▶ WHAT YOU HAVE TO DO: Go through the material and copy each line in which the word "Some" shows up.

▶ GIVEN INFORMATION:
(* ===== verification/Float64.v ===== *)
(** * [f64]

    The double-precision numbers of the fee rates, as the Standard Library's
    bit-exact specification of IEEE 754: 53 bits of precision, rounding to
    nearest, ties to even. *)
From Stdlib Require Import ZArith Lia Floats.SpecFloat.
From stdpp Require Import base list numbers option.
From S2P Require Import Prelude.

Open Scope Z_scope.

Definition f64 : Set := spec_float.

(** [n as f64] *)
Definition f64_of (n : Z) : f64 := binary_normalize 53 1024 n 0 false.
Definition f64_zero : f64 := S754_zero false.
Definition f64_add (x y : f64) : f64 := SFadd 53 1024 x y.
Definition f64_sub (x y : f64) : f64 := SFsub 53 1024 x y.
Definition f64_mul (x y : f64) : f64 := SFmul 53 1024 x y.
Definition f64_div (x y : f64) : f64 := SFdiv 53 1024 x y.
(** The double nearest to the decimal [n / 10^k], as a literal denotes. *)
Definition f64_dec (n : Z) (k : Z) : f64 := f64_div (f64_of n) (f64_of (10 ^ k)).

(** The comparison operators, false on a NaN. *)
Definition f64_lt (x y : f64) : bool := match SFcompare x y with Some Lt => true | _ => false end.
Definition f64_le (x y : f64) : bool := match SFcompare x y with Some Lt | Some Eq => true | _ => false end.
Definition f64_eqb (x y : f64) : bool := match SFcompare x y with Some Eq => true | _ => false end.
(** [partial_cmp(..).unwrap_or(Equal)] *)
Definition f64_cmp (x y : f64) : comparison := default Eq (SFcompare x y).

(** [fee as f64 / cost as f64], and zero for no cost. *)
Definition fee_rate (fee cost : Z) : f64 := if cost =? 0 then f64_zero else f64_div (f64_of fee) (f64_of cost).

(** ** Numbers that are not negative

    Fee rates are zero, positive or positive infinity, and on these the
    comparison is a total order. *)
Definition f64_pos (x : f64) : Prop :=
  match x with S754_zero _ => True | S754_infinity s | S754_finite s _ _ => s = false | S754_nan => False end.

Lemma f64_cmp_refl x : f64_pos x → f64_cmp x x = Eq.
Proof.
  destruct x as [s|s| |s m e]; cbn; intros Hs; try done; subst; [done|].
  unfold f64_cmp. cbn. rewrite Z.compare_refl. apply Pos.compare_refl.
Qed.

Lemma f64_cmp_antisym x y : f64_pos x → f64_pos y → f64_cmp y x = CompOpp (f64_cmp x y).
Proof.
  destruct x as [s|s| |s m e], y as [s'|s'| |s' m' e']; cbn; intros Hx Hy; try done; subst; try done.
  unfold f64_cmp. cbn. rewrite (Z.compare_antisym e e'). destruct (e ?= e'); try done. apply (Pos.compare_antisym m m').
Qed.

Lemma f64_cmp_trans x y z : f64_pos x → f64_pos y → f64_pos z → f64_cmp x y ≠ Gt → f64_cmp y z ≠ Gt → f64_cmp x z ≠ Gt.
Proof.
  destruct x as [s|s| |s m e], y as [s'|s'| |s' m' e'], z as [s''|s''| |s'' m'' e'']; cbn; intros Hx Hy Hz; try done; subst; try done.
  unfold f64_cmp. cbn. change (PosDef.Pos.compare_cont Eq) with Pos.compare.
  destruct (Z.compare_spec e e'), (Z.compare_spec e' e''), (Z.compare_spec e e''); subst; try done; try lia; intros Hmm Hmm'.
  destruct (Pos.compare_spec m m'), (Pos.compare_spec m' m''), (Pos.compare_spec m m''); subst; try done; lia.
Qed.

▶ WRITTEN ANSWER:
Definition f64_lt (x y : f64) : bool := match SFcompare x y with Some Lt => true | _ => false end.
Definition f64_le (x y : f64) : bool := match SFcompare x y with Some Lt | Some Eq => true | _ => false end.
Definition f64_eqb (x y : f64) : bool := match SFcompare x y with Some Eq => true | _ => false end.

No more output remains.